Une hypothèque maximale de 25 ans au lieu de 30 ans? Une mise de fonds minimale supérieure à 5%? Ottawa doit resserrer une nouvelle fois les conditions pour devenir propriétaire alors que la menace d'une bulle immobilière divise les économistes.

S'il dit ne pas vouloir intervenir «sauf si nécessaire», le ministre fédéral des Finances Jim Flaherty a sondé plusieurs économistes sur les conditions d'accès au crédit hypothécaire en prévision de son prochain budget. Dans ce dossier, le gouvernement Harper a été pragmatique plutôt que doctrinaire. Après avoir permis les hypothèques sur 40 ans en 2006, il a changé son fusil d'épaule après la bulle immobilière américaine, réduisant la durée maximale des hypothécaires à 35 ans puis à 30 ans. Il a aussi instauré la mise de fonds minimale de 5%. Ce n'est plus suffisant.

Trop d'institutions financières contournent l'exigence d'une mise de fonds minimale en prêtant la somme à l'acheteur. Cette pratique néfaste est néanmoins difficile à enrayer sans créer d'effets pervers (par exemple, punir les jeunes acheteurs non endettés). La priorité pour Ottawa doit plutôt être de réduire à nouveau la durée maximale d'une hypothèque, cette fois de 30 à 25 ans. Entre 2008 et 2011, la proportion des détenteurs d'une hypothécaire de plus de 25 ans est passée de 16% à 22%.

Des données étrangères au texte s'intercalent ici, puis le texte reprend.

(** * cliq: a verification development for the appointment automation

    The repository is a browser extension that drives one booking site:
    an element locator ([ElementFinder.findElement]), a page synchroniser
    ([waitForNetworkIdle]), a form filler ([fillInput]), a step sequencer
    ([AppointmentAutomation.start]), a continuous search loop
    ([AppointmentSearchAutomation]) and a runtime configuration
    ([AUTOMATION_CONFIG], [updateConfig]).

    Each component is embedded as executable Rocq definitions that follow the
    TypeScript source statement by statement.  The browser (DOM, timers,
    promises) is the environment: it is modelled by explicit state, and each
    module says which platform behaviour it relies on. *)

From stdpp Require Import gmap strings list fin_maps.
From Stdlib Require Import Ascii.

Set Warnings "-register-all".
Local Open Scope string_scope.
Local Open Scope list_scope.
Local Open Scope nat_scope.

(* ===================================================================== *)
(** ** Configuration: [AUTOMATION_CONFIG] and [updateConfig] (config.ts)  *)
(* ===================================================================== *)

Module Config.

(** JavaScript values as far as the configuration object needs them.  A
    [JObj] is a plain object as an object literal without a [__proto__]
    entry, [JSON.parse] or a message from the popup creates it: a finite
    map of own enumerable data properties, with [Object.prototype] as its
    prototype. *)
Inductive jsval : Type :=
| JUndef : jsval
| JNull : jsval
| JBool : bool → jsval
| JNum : Z → jsval
| JStr : string → jsval
| JArr : list jsval → jsval
| JObj : gmap string jsval → jsval.

(** The [[Prototype]] of the configuration object: [Object.prototype] as
    the literal in config.ts gives it, or what an assignment to
    [__proto__] has put there. *)
Inductive prototype :=
| ObjectPrototype
| NullPrototype
| Inherits (v : jsval).

(** The configuration object: its own properties and its prototype. *)
Record object := Object {
  own : gmap string jsval;
  proto : prototype
}.

(** Whether the lookup of ["__proto__"] along the prototype chain ends
    before it reaches the accessor of [Object.prototype]: the chain is
    empty, or an object on it has an own property of that name. *)
Definition hides_accessor (p : prototype) : bool :=
  match p with
  | ObjectPrototype => false
  | NullPrototype => true
  | Inherits (JObj o) => bool_decide (is_Some (o !! "__proto__"))
  | Inherits _ => false
  end.

(** The setter of [Object.prototype.__proto__]: an object or [null]
    becomes the prototype, any other value is ignored. *)
Definition set_prototype (v : jsval) (t : object) : object :=
  match v with
  | JObj _ | JArr _ => Object (own t) (Inherits v)
  | JNull => Object (own t) NullPrototype
  | _ => t
  end.

(** [target[k] = v], the [[Set]] that [Object.assign] performs.  The
    objects on the prototype chain hold writable data properties only,
    except for the accessor [__proto__] of [Object.prototype]; so the
    assignment creates or overwrites an own property of [target], unless
    the key is ["__proto__"] and reaches that accessor. *)
Definition set (k : string) (v : jsval) (t : object) : object :=
  if decide (k = "__proto__") then
    if bool_decide (is_Some (own t !! k)) || hides_accessor (proto t)
    then Object (<[k := v]> (own t)) (proto t)
    else set_prototype v t
  else Object (<[k := v]> (own t)) (proto t).

(** [Object.assign(target, source)]: every own enumerable property of
    [source] is assigned to [target].  Nothing is read below the top level
    of [source].  The order of the assignments makes no difference
    ([set_comm]). *)
Definition object_assign (target : object) (source : gmap string jsval) : object :=
  map_fold set target source.

(** [export function updateConfig(newConfig) { Object.assign(AUTOMATION_CONFIG, newConfig); }]
    The process-wide configuration is passed in and out explicitly. *)
Definition updateConfig (AUTOMATION_CONFIG : object) (newConfig : gmap string jsval)
  : object :=
  object_assign AUTOMATION_CONFIG newConfig.

(** [AutomationController.updateConfig]: delegates, then logs. *)
Definition controller_updateConfig
    (st : object * list string) (newConfig : gmap string jsval)
  : object * list string :=
  (updateConfig st.1 newConfig, st.2 ++ ["Configuration updated"]).

(** The own property [field] of the object that is the own property
    [section] of the configuration, if there is one. *)
Definition section_field (section field : string) (cfg : object) : option jsval :=
  match own cfg !! section with
  | Some (JObj o) => o !! field
  | _ => None
  end.

(** The shipped [AUTOMATION_CONFIG], without its [selectors] section (tables
    of strings, which no statement below looks into). *)
Definition appointmentData : jsval :=
  JObj (list_to_map
    [("firstName", JStr "charbel"); ("lastName", JStr "tannous");
     ("healthInsuranceNumber", JStr "TANC03013017");
     ("sequentialNumber", JStr "03"); ("dateOfBirth", JStr "2003-01-30");
     ("postalCode", JStr "H4n1c7"); ("searchRadius", JStr "25");
     ("reason", JStr "Consultation")]).

Definition searchBehavior : jsval :=
  JObj (list_to_map
    [("searchInterval", JNum 30000); ("maxSearchAttempts", JNum 0);
     ("playSoundOnFound", JBool true); ("stopOnFound", JBool false)]).

Definition timeouts : jsval :=
  JObj (list_to_map
    [("elementWait", JNum 30000); ("pageTransition", JNum 5000)]).

Definition AUTOMATION_CONFIG : object :=
  Object
    (list_to_map
       [("appointmentData", appointmentData);
        ("searchBehavior", searchBehavior);
        ("timeouts", timeouts)])
    ObjectPrototype.

(** *** Lemmas *)

Lemma set_plain k v t :
  k ≠ "__proto__" → set k v t = Object (<[k := v]> (own t)) (proto t).
Proof. intros H. unfold set. by rewrite decide_False. Qed.

Lemma own_set_ne k v t j :
  j ≠ k → own (set k v t) !! j = own t !! j.
Proof.
  intros H. unfold set, set_prototype.
  destruct (decide _); [destruct (_ || _)|]; simpl;
    rewrite ?lookup_insert_ne by done; try done.
  by destruct v.
Qed.

Lemma own_set_eq k v t :
  k ≠ "__proto__" → own (set k v t) !! k = Some v.
Proof. intros H. rewrite set_plain by done. simpl. by rewrite lookup_insert_eq. Qed.

Lemma proto_set k v t :
  k ≠ "__proto__" → proto (set k v t) = proto t.
Proof. intros H. by rewrite set_plain. Qed.

(** Assignments to different keys commute. *)
Lemma set_comm k1 v1 k2 v2 t :
  k1 ≠ k2 → set k1 v1 (set k2 v2 t) = set k2 v2 (set k1 v1 t).
Proof.
  assert (Hone : ∀ k v u t, k ≠ "__proto__" →
            set "__proto__" u (set k v t) = set k v (set "__proto__" u t)).
  { intros k v u t0 Hk. rewrite !(set_plain k) by done.
    unfold set. rewrite !decide_True by done. cbn [own proto].
    rewrite lookup_insert_ne by done.
    destruct (_ || _); cbn [own proto].
    - by rewrite insert_insert_ne.
    - unfold set_prototype. destruct u; cbn [own proto]; done. }
  intros H. destruct (decide (k1 = "__proto__")) as [->|H1];
    [|destruct (decide (k2 = "__proto__")) as [->|H2]].
  - by apply Hone.
  - symmetry. by apply Hone.
  - rewrite !set_plain by done. cbn [own proto]. by rewrite insert_insert_ne.
Qed.

Lemma object_assign_insert t k v m :
  m !! k = None → object_assign t (<[k := v]> m) = set k v (object_assign t m).
Proof.
  intros H. unfold object_assign. apply map_fold_insert_L; [|done].
  intros j1 j2 z1 z2 y Hne _ _. by apply set_comm.
Qed.

(** What [Object.assign] leaves under a key other than ["__proto__"]. *)
Lemma object_assign_own (target : object) (source : gmap string jsval) k :
  k ≠ "__proto__" →
  own (object_assign target source) !! k = (source ∪ own target) !! k.
Proof.
  intros Hk. unfold object_assign.
  apply (map_fold_weak_ind
           (λ r m, own r !! k = (m ∪ own target) !! k)).
  - by rewrite (left_id_L ∅ (∪)).
  - intros i x m r Hi IH. destruct (decide (k = i)) as [<-|Hne].
    + rewrite own_set_eq by done.
      symmetry. apply lookup_union_Some_l. by rewrite lookup_insert_eq.
    + rewrite own_set_ne by done. rewrite IH.
      rewrite <- insert_union_l. by rewrite lookup_insert_ne.
Qed.

(** A source without the key ["__proto__"] is merged into the own
    properties and leaves the prototype alone. *)
Lemma object_assign_plain (target : object) (source : gmap string jsval) :
  source !! "__proto__" = None →
  object_assign target source = Object (source ∪ own target) (proto target).
Proof.
  unfold object_assign.
  apply (map_fold_weak_ind
           (λ r m, m !! "__proto__" = None →
                   r = Object (m ∪ own target) (proto target))).
  - intros _. rewrite (left_id_L ∅ (∪)). by destruct target.
  - intros i x m r Hi IH Hp.
    assert (Hne : i ≠ "__proto__").
    { intros ->. by rewrite lookup_insert_eq in Hp. }
    rewrite lookup_insert_ne in Hp by done.
    rewrite (IH Hp), set_plain by done. cbn [own proto].
    by rewrite insert_union_l.
Qed.

(** C9.  [updateConfig] (and the controller method that delegates to it)
    is a shallow merge of own properties.  For every configuration, every
    partial configuration and every top-level key other than ["__proto__"]:
    a key present in the partial takes the partial's value as it is, so the
    section holds exactly the fields of the partial's object and a field
    that object omits is lost, whatever the old section held; a key absent
    from the partial keeps its old value.  A partial that has no own key
    ["__proto__"] leaves the prototype of the configuration as it was, so
    nothing else changes. *)
Theorem updateConfig_shallow_merge
    (cfg : object) (newConfig : gmap string jsval) (logs : list string)
    (k : string) :
  k ≠ "__proto__" →
  (controller_updateConfig (cfg, logs) newConfig).1 = updateConfig cfg newConfig
  ∧ (∀ v, newConfig !! k = Some v →
       own (updateConfig cfg newConfig) !! k = Some v)
  ∧ (∀ o f, newConfig !! k = Some (JObj o) →
       section_field k f (updateConfig cfg newConfig) = o !! f)
  ∧ (newConfig !! k = None →
       own (updateConfig cfg newConfig) !! k = own cfg !! k)
  ∧ (newConfig !! "__proto__" = None →
       proto (updateConfig cfg newConfig) = proto cfg).
Proof.
  intros Hk. split; [reflexivity|]. unfold updateConfig.
  split; [|split; [|split]].
  - intros v Hv. rewrite object_assign_own by done.
    by apply lookup_union_Some_l.
  - intros o f Hv. unfold section_field. rewrite object_assign_own by done.
    by rewrite (lookup_union_Some_l _ _ _ _ Hv).
  - intros Hn. rewrite object_assign_own by done. by apply lookup_union_r.
  - intros Hp. by rewrite object_assign_plain.
Qed.

(** A partial that sets only [searchBehavior.maxSearchAttempts]. *)
Definition cap_only : gmap string jsval :=
  {[ "searchBehavior" := JObj {[ "maxSearchAttempts" := JNum 3 ]} ]}.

La déception sera vive pour certains, mais leurs finances personnelles s'en porteront mieux à long terme. Une hypothèque de 30 ans pèse lourd sur un budget: aux taux d'intérêt actuels, elle coûte environ 24% plus d'intérêts qu'une hypothèque de 25 ans, soit une différence d'environ 18 500$ par tranche de 100 000$ d'hypothèque... en attendant que les taux remontent!

Le marché immobilier québécois est surévalué de 10% selon le Fonds Monétaire International. Bulle immobilière ou pas, une conclusion inquiétante s'impose: les Canadiens consacrent une partie de plus en plus importante de leur budget à l'achat de leur maison. Depuis 10 ans, le prix des maisons au Québec a augmenté de 116%. La hausse du revenu après impôts des Québécois a été beaucoup plus modeste (+35%). Durant la même période, le ratio entre le coût réel d'une maison et le revenu d'une famille est passé de 2,4 à 4,5 à Montréal (de 5,4 à 10,0 à Vancouver!). Comme le notait le Mouvement Desjardins la semaine dernière, «l'achat d'une maison devient de moins en moins abordable [même si] (...) la situation n'est pas trop préoccupante pour l'instant, car les taux d'intérêt demeurent très bas.»

Le taux d'endettement hypothécaire et à la consommation des Canadiens (139,5% du revenu annuel après impôts) est plus élevé que celui des Américains (130,3%) et s'approche de sommet atteint par nos voisins du Sud avant la crise immobilière (150%). Pour reprendre les mots du ministre Flaherty, c'est «nécessaire» d'agir pour protéger davantage les Canadiens contre leur hypothèque, qui grossit plus vite que leurs revenus.